A movie that invites you into a world that, just like Fern, you didn’t know could exist, but that soon becomes the only world that could possibly exist. A world that becomes a counterpoint to the one which we modern-day urbanites call normal. In that sense, Nomadland challenges “Normal-land” and forces us to ask the question, what’s normal about modern-day urban living, anyway. The Verve 90s classic Bitter-sweet symphony ringing in my ears “Cause it's a bittersweet symphony, that's life… Tryna make ends meet, you're a slave to money then you die”. A world we have created that binds us to our possessions, things we buy and consume, till they are over, starting the cycle of buying and consuming all over again, and again. Till these things consume us and we leave them behind, once it’s time to say goodbye. 


What if we broke this cycle while we still have life left in us, while we still can. What if we gave up these ‘things’ in our life that hold us back, bog us down, trap us into believing that they give us happiness. Will we experience true freedom then? Can we experience this liberation during our lifetime, before the end? Before it’s too late? Hasn’t this what the pandemic really taught us. To stop. To pause. To step back. "It really is enough", says the wise old bat flying away in the sky. 

It really isn’t normal-land, my dear fellow human beings. 


Welcome to Nomadland, where being “house-less” doesn’t mean the same as being “home-less”.


Based on real events detailed out in the non-fiction book of the same name by Jessica Bruder, Nomadland gets it right with its almost-documentary style telling of the story of Fern, and her life after she loses everything when the town she has lived all her life shuts down, as the biggest corporation of the city goes under. Losing her husband and her city, she is forced to set out in a van-turned-into-home around America, where she meets like-minded people, makes friends, and discovers a whole new way of living, where the word ‘settling down’ takes the new meaning of ‘moving on'. 

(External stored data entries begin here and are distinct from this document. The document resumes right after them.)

(* ===== verification/HttpGateway.v ===== *)
(** * The rule gateway over HTTP

    ruleexec/request.go (the facts of a request as the map conditions read) and
    ruleexec/httpgateway.go (authenticate the client, run its rule, generate the
    statement, execute it).

    Routing, the TLS handshake and the database are parameters: a request carries
    the verified chains of its connection and the table of its path, the executor
    of statements is a function.  A [[]string] in an interface is not one of the
    values a rule can hold; how it is represented is the parameter [boxed]. *)

From S2P Require Import Prelude GoStrings GoTime GoFloat Json Canonical Ids Values Bounds.
From S2P Require Import JsonText JsonStruct.
From S2P Require Import SqlGen RuleExec Gateway SchemaDigest Registry RuleRead.
From S2P Require Import RulePublish.

(** ** Request facts (ruleexec/request.go) *)

(** [pki.PluginContext]; a nil map is [None]. *)
Record PluginContext := mkContext {
  pc_client_cn : string;
  pc_agent_id : string;
  pc_target : string;
  pc_roles : list string;
  pc_method : string;
  pc_path : string;
  pc_query : option (gomap (list string));
  pc_headers : option (gomap string)
}.

(** An HTTP request: the table is the path value of the route; the verified chains
    of the connection hold the common names of their certificates, a nil
    certificate is [None]. *)
Record Request := mkRequest {
  rq_method : string;
  rq_path : string;
  rq_table : string;
  rq_query : gomap (list string);
  rq_header : gomap (list string);
  rq_tls : option (list (list (option string)))
}.

(** What is sent back.  Reading the first certificate of an empty chain panics. *)
Inductive reply :=
  | Unauthorized (why : string)
  | RuleFailed (e : exec_error)
  | Forbidden (reason : string)
  | BadGateway (e : error)
  | Rows (rows : option (list (gomap any)))
  | Panicked.
Definition status (rep : reply) : option Z :=
  match rep with
  | Unauthorized _ => Some 401
  | RuleFailed _ | BadGateway _ => Some 502
  | Forbidden _ => Some 403
  | Rows _ => Some 200
  | Panicked => None
  end.

(** What was done on the way: operations of the rule's flow, SQL statements. *)
Record effects := mkEffects { ef_calls : list string; ef_sql : list (string * list any) }.
Definition nothing : effects := mkEffects [] [].

(** [clientCNFromMTLS]. *)
Inductive identity := NoIdentity | Client (cn : string) | IdentityPanic.
Definition clientCNFromMTLS (r : Request) : identity :=
  match rq_tls r with
  | None | Some [] => NoIdentity
  | Some ([] :: _) => IdentityPanic
  | Some ((None :: _) :: _) => NoIdentity
  | Some ((Some cn :: _) :: _) => Client cn
  end.

Definition headerMap (h : gomap (list string)) : gomap string :=
  omap (λ kv, match kv.2 with v :: _ => Some (kv.1, v) | [] => None end) h.

(** The gateway: clients point to plugins, which several clients may share. *)
Record HTTPGateway := mkGateway { gw_plugins : gomap nat; gw_heap : list RulePlugin }.

Section gateway.
Context (boxed : list string → any).
Context (clock : Z → Time)
(handler : string → gomap any → gomap any → (gomap any * gomap any) * result (gomap any)).
(** The executor of statements. *)
Context (exec : string → list any → result (option (list (gomap any)))).
(** The text of a decoding error. *)
Context (json_error : string → string).

Definition query_value (vs : list string) : any := match vs with [v] => AStr v | _ => boxed vs end.

Definition MapHTTPRequest (ctx : PluginContext) : gomap any :=
[("target", AStr (pc_target ctx)); ("client_cn", AStr (pc_client_cn ctx)); ("agent_id", AStr (pc_agent_id ctx));
 ("roles", boxed (pc_roles ctx))]
++ (if String.eqb (pc_method ctx) "" then [] else [("method", AStr (pc_method ctx))])
++ (if String.eqb (pc_path ctx) "" then [] else [("path", AStr (pc_path ctx))])
++ match pc_query ctx with Some q => [("query", AMap (prod_map id query_value <$> q))] | None => [] end
++ match pc_headers ctx with Some h => [("headers", AMap (prod_map id AStr <$> h))] | None => [] end.

(** The context [handleRows] builds. *)
Definition request_context (cn : string) (r : Request) : PluginContext :=
mkContext cn "" "query:SELECT" [] (rq_method r) (rq_path r) (Some (rq_query r)) (Some (headerMap (rq_header r))).

Definition set_budget (b : Budget) (p : RulePlugin) : RulePlugin := mkPlugin (pl_scheme p) (pl_rule p) b.

(** [handleRows]: the reply, what was done, and the gateway with the budget the
  plugin's executor is left with. *)
Definition handleRows (g : HTTPGateway) (r : Request) : reply * effects * HTTPGateway :=
match clientCNFromMTLS r with
| IdentityPanic => (Panicked, nothing, g)
| NoIdentity => (Unauthorized "no verified mTLS client identity", nothing, g)
| Client cn =>
    match loc ← mget cn (gw_plugins g); plugin ← gw_heap g !! loc; Some (loc, plugin) with
    | None => (Unauthorized "unknown client identity", nothing, g)
    | Some (loc, plugin) =>
        let rule := pl_rule plugin in
        let '(res, b, calls) :=
          Execute clock handler rule (MapHTTPRequest (request_context cn r)) (pl_budget plugin) in
        let g' := mkGateway (gw_plugins g) (<[loc := set_budget b plugin]> (gw_heap g)) in
        match res with
        | inr e => (RuleFailed e, mkEffects calls [], g')
        | inl (PluginDeny reason) => (Forbidden reason, mkEffects calls [], g')
        | inl (PluginAllow _ _) =>
            if negb (mem_key (rq_table r) (ruleTables (ru_params rule))) then
              (Forbidden ("table " +:+ Quote (rq_table r) +:+ " not in rule"), mkEffects calls [], g')
            else
              match GenerateSelectSQL_raw json_error (ru_params rule) with
              | inr e => (BadGateway e, mkEffects calls [], g')
              | inl (sql, args) =>
                  (match exec sql args with inr e => BadGateway e | inl rows => Rows rows end,
                   mkEffects calls [(sql, args)], g')
              end
        end
    end
end.

(** A sequence of requests. *)
Fixpoint serve_http (g : HTTPGateway) (rs : list Request) : list (reply * effects) * HTTPGateway :=
match rs with
| [] => ([], g)
| r :: rs' =>
    let '(rep, eff, g1) := handleRows g r in
    let '(outs, g2) := serve_http g1 rs' in
    ((rep, eff) :: outs, g2)
end.

(** The rules of a gateway do not change. *)
Definition rule_at (g : HTTPGateway) (cn : string) : option Rule :=
loc ← mget cn (gw_plugins g); plugin ← gw_heap g !! loc; Some (pl_rule plugin).

Lemma handleRows_rules g r cn : rule_at (handleRows g r).2 cn = rule_at g cn.
Proof.
unfold handleRows. destruct (clientCNFromMTLS r) as [|c|]; [done| |done].
destruct (mget c (gw_plugins g)) as [loc|] eqn:Em; [|done]. simpl.
destruct (gw_heap g !! loc) as [plugin|] eqn:El; [|done]. simpl.
destruct (Execute _ _ _ _ _) as [[res b] calls].
assert (rule_at (mkGateway (gw_plugins g) (<[loc := set_budget b plugin]> (gw_heap g))) cn = rule_at g cn) as H.
{ unfold rule_at. simpl. destruct (mget cn (gw_plugins g)) as [loc'|]; [|done]. simpl.
  destruct (decide (loc' = loc)) as [->|]; [|by rewrite list_lookup_insert_ne].
  by rewrite list_lookup_insert_eq, El by (eapply lookup_lt_Some; done). }
destruct res as [[|]|]; [done| |done]. destruct (negb _); [done|].
destruct (GenerateSelectSQL_raw _ _) as [[sql args]|]; done.
Qed.

Lemma GenerateSelectSQL_inl p sql args :
GenerateSelectSQL p = inl (sql, args) →
∃ tbl cols tail, p_tables p = [tbl] ∧ sql = "SELECT " +:+ cols +:+ " FROM " +:+ quoteIdent tbl +:+ tail.
Proof.
unfold GenerateSelectSQL. destruct (p_tables p) as [|tbl [|]]; [done| |done].
destruct (sqlColumnList _ _) as [cols|]; [|done]. simpl.
destruct (match mget tbl _ with Some _ => _ | None => _ end) as [wa|]; [|done]. simpl.
intros [= <- <-]. by eexists tbl, cols, _.
Qed.

Lemma GenerateSelectSQL_raw_inl raw sql args :
GenerateSelectSQL_raw json_error raw = inl (sql, args) →
∃ p, read_select_params raw = Some p ∧ GenerateSelectSQL p = inl (sql, args).
Proof. unfold GenerateSelectSQL_raw. destruct (read_select_params raw); naive_solver. Qed.

(** One request. *)
Lemma handleRows_sql g r rep eff g' sql args :
handleRows g r = (rep, eff, g') → (sql, args) ∈ ef_sql eff →
∃ cn rule b tail cols, clientCNFromMTLS r = Client cn ∧ rule_at g cn = Some rule ∧
  (∃ why steps b' calls, Execute clock handler rule (MapHTTPRequest (request_context cn r)) b
     = (inl (PluginAllow why steps), b', calls)) ∧
  ruleTables (ru_params rule) = [rq_table r] ∧
  GenerateSelectSQL_raw json_error (ru_params rule) = inl (sql, args) ∧ ef_sql eff = [(sql, args)] ∧
  sql = "SELECT " +:+ cols +:+ " FROM " +:+ quoteIdent (rq_table r) +:+ tail.
Proof.
unfold handleRows, rule_at. destruct (clientCNFromMTLS r) as [|cn|] eqn:Ec; [by intros [= <- <- <-] ?%elem_of_nil| |
  by intros [= <- <- <-] ?%elem_of_nil].
destruct (mget cn (gw_plugins g)) as [loc|] eqn:Em; [|by intros [= <- <- <-] ?%elem_of_nil]. simpl.
destruct (gw_heap g !! loc) as [plugin|] eqn:El; [|by intros [= <- <- <-] ?%elem_of_nil]. simpl.
destruct (Execute _ _ _ _ _) as [[res b] calls] eqn:Ex.
destruct res as [[|why steps]|]; [by intros [= <- <- <-] ?%elem_of_nil| |by intros [= <- <- <-] ?%elem_of_nil].
destruct (mem_key (rq_table r) _) eqn:Et; [|by intros [= <- <- <-] ?%elem_of_nil]. cbn [negb].
destruct (GenerateSelectSQL_raw _ _) as [[sql' args']|] eqn:Eg; [|by intros [= <- <- <-] ?%elem_of_nil].
intros [= <- <- <-] [= -> ->]%list_elem_of_singleton.
apply GenerateSelectSQL_raw_inl in Eg as Eg'. destruct Eg' as (p & Hp & Hg).
apply GenerateSelectSQL_inl in Hg as (tbl & cols & tail & Ht & Hs). rewrite (ruleTables_read _ _ Hp), Ht in *.
assert (rq_table r = tbl) as <- by (apply mem_key_true in Et; set_solver).
exists cn, (pl_rule plugin), (pl_budget plugin), tail, cols.
split_and!; [done|by rewrite Em; simpl; rewrite El|by eauto 8|by rewrite (ruleTables_read _ _ Hp), Ht|done..].
Qed.

(** C28: the gateway executes a statement only for a verified client whose rule
  allowed this request, at most one per request, and only on the table the request
  names.  Over any sequence of requests, a statement executed for a request is the
  one generated from the rule of the client that the verified certificate of that
  request's own connection names; that rule's only table is the requested one and
  the statement selects from it. *)
Theorem gateway_executes_allowed rs : ∀ g outs g' i rep eff sql args,
serve_http g rs = (outs, g') → outs !! i = Some (rep, eff) → (sql, args) ∈ ef_sql eff →
∃ r cn rule b tail cols, rs !! i = Some r ∧ clientCNFromMTLS r = Client cn ∧ rule_at g cn = Some rule ∧
  (∃ why steps b' calls, Execute clock handler rule (MapHTTPRequest (request_context cn r)) b
     = (inl (PluginAllow why steps), b', calls)) ∧
  ruleTables (ru_params rule) = [rq_table r] ∧
  GenerateSelectSQL_raw json_error (ru_params rule) = inl (sql, args) ∧ ef_sql eff = [(sql, args)] ∧
  sql = "SELECT " +:+ cols +:+ " FROM " +:+ quoteIdent (rq_table r) +:+ tail.
Proof.
induction rs as [|r rs IH]; intros g outs g' i rep eff sql args; cbn [serve_http]; [by intros [= <- <-]|].
destruct (handleRows g r) as [[rep1 eff1] g1] eqn:Eh. destruct (serve_http g1 rs) as [outs2 g2] eqn:Es.
intros [= <- <-]. destruct i as [|i]; simpl.
- intros [= <- <-] Hin. destruct (handleRows_sql _ _ _ _ _ _ _ Eh Hin) as (cn & rule & b & tail & cols & H).
  by exists r, cn, rule, b, tail, cols.
- intros Hi Hin. destruct (IH _ _ _ _ _ _ _ _ Es Hi Hin) as (r' & cn & rule & b & tail & cols & H1 & H2 & H3 & H).
  exists r', cn, rule, b, tail, cols. split_and!; [done..| |apply H|apply H|apply H|apply H|apply H].
  rewrite <- H3. pose proof (handleRows_rules g r cn) as Hr. by rewrite Eh in Hr.
Qed.
End gateway.

(** ** A gateway *)

(** A value of a Go type no rule holds. *)
Definition opaque (vs : list string) : any := AInt KUint (Z.of_nat (length vs)).
Definition no_ops (op : string) (vars req : gomap any) : (gomap any * gomap any) * result (gomap any) :=
  ((vars, req), inr "no operations").
Definition two_rows (sql : string) (args : list any) : result (option (list (gomap any))) :=
  inl (Some [[("id", jnum "1")]; [("id", jnum "2")]]).
Definition sample_gateway : HTTPGateway :=
  mkGateway [("alice", 0%nat)] [NewRulePlugin "std/database-v1" sample_text_rule NewBudget].
Definition get_rows (tls : option (list (list (option string)))) (meth table : string) : Request :=
  mkRequest meth ("/api/tables/" +:+ table +:+ "/rows") table [] [("X-Client-Cn", ["alice"])] tls.
Definition as_alice : option (list (list (option string))) := Some [[Some "alice"%string]].
Definition users_sql : string := "SELECT `id`, `name` FROM `users` LIMIT 20".

Definition sample_requests : list Request :=
  [get_rows as_alice "GET" "users"; get_rows None "GET" "users"; get_rows as_alice "DELETE" "users";
   get_rows as_alice "GET" "secrets"].
Definition sample_answers : list (reply * effects) :=
  (serve_http opaque (λ _, 0) no_ops two_rows id sample_gateway sample_requests).1.

(** The header that names a client does not authenticate it. *)
Example gateway_answers :
  (λ out, (status out.1, ef_sql out.2)) <$> sample_answers =
  [(Some 200, [(users_sql, [])]); (Some 401, []); (Some 403, []); (Some 403, [])].
Proof. vm_compute. reflexivity. Qed.

Lemma gateway_executes_allowed_witness :
  ∃ r cn rule b tail cols, sample_requests !! 0%nat = Some r ∧ clientCNFromMTLS r = Client cn ∧
    rule_at sample_gateway cn = Some rule ∧
    (∃ why steps b' calls, Execute (λ _, 0) no_ops rule (MapHTTPRequest opaque (request_context cn r)) b
       = (inl (PluginAllow why steps), b', calls)) ∧
    ruleTables (ru_params rule) = [rq_table r] ∧
    GenerateSelectSQL_raw id (ru_params rule) = inl (users_sql, []) ∧ [(users_sql, [])] = [(users_sql, @nil any)] ∧
    users_sql = "SELECT " +:+ cols +:+ " FROM " +:+ quoteIdent (rq_table r) +:+ tail.
Proof.
  refine (gateway_executes_allowed opaque (λ _, 0) no_ops two_rows id sample_requests sample_gateway sample_answers
    (serve_http opaque (λ _, 0) no_ops two_rows id sample_gateway sample_requests).2 0%nat
    (Rows (Some [[("id", jnum "1")]; [("id", jnum "2")]])) (mkEffects [] [(users_sql, [])]) users_sql [] _ _ _).
  - apply surjective_pairing.
  - vm_compute. reflexivity.
  - apply list_elem_of_singleton. reflexivity.
Defined.

(** A query parameter given twice is no string: it differs from every value a rule
    can name, so a condition that excludes a value lets it pass. *)
Definition not_admin : Rule :=
  mkRule "r2" "1.0.0" "std/database-v1" "query:SELECT" rule_text_params
    (Some (mkCond "neq" "request.query.mode" (AStr "admin") [] [])) [] None.
Definition with_mode (vs : list string) : Request :=
  mkRequest "GET" "/api/tables/users/rows" "users" [("mode", vs)] [] as_alice.
Example repeated_parameter_passes :
  (λ vs, status (handleRows opaque (λ _, 0) no_ops two_rows id
     (mkGateway [("alice", 0%nat)] [NewRulePlugin "std/database-v1" not_admin NewBudget]) (with_mode vs)).1.1)
  <$> [["admin"]; ["admin"; "admin"]; ["guest"]] = [Some 403; Some 200; Some 200].
Proof. vm_compute. reflexivity. Qed.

While the film shows a mirror to our times, it equally opens a window to another choice of life. That’s the beauty of this movie. Of the window, that when you open becomes a door of possibilities, of seeing what the world and people could be, and perhaps should be. In that, contrary to what it might seem at first, the oscar-winning Normadland is an optimistic movie, a feel-good movie, a movie with hope, a movie with life.


As always (and once again winning the oscar) Francis McDormand does a fabulous job of portraying her complex character, vulnerable-yet-proud, independent yet craving someone in her life, missing her past but ready for her future, anxious about letting go, yet knowing that that is her truth, anchored by the love for her now-dead husband yet happy to be free of that very anchor that held her back. We see Fern grow through the course of the film, finding her way of life, the life that she never knew was hers to live, and yet a life that somehow she always knew was hers to live. The beautiful turning point in the film is when she commits to her new life after she rejects her wanderer-friend’s offer to stay with him in his comfortable, idyllic country home.


Well deserved Oscar for Chloe Zhao, the director, who manages to create the fine balance between real-life documentary and storytelling with deep emotions. The soul-moving music by composer, Ludovico Einaudi, lifts the film and completes this emotional experience powerfully. 


Since it’s an experience movie, not a plot movie, watch it when you have that mind-space at home, and let the movie take over. Not one to watch while multi-tasking on your phone on social media!


In that sense, a perfect Covid era film that takes social distancing to a whole new level, as Fern distances herself from many things of the world, and gets closest to the one thing that matters the most, herself.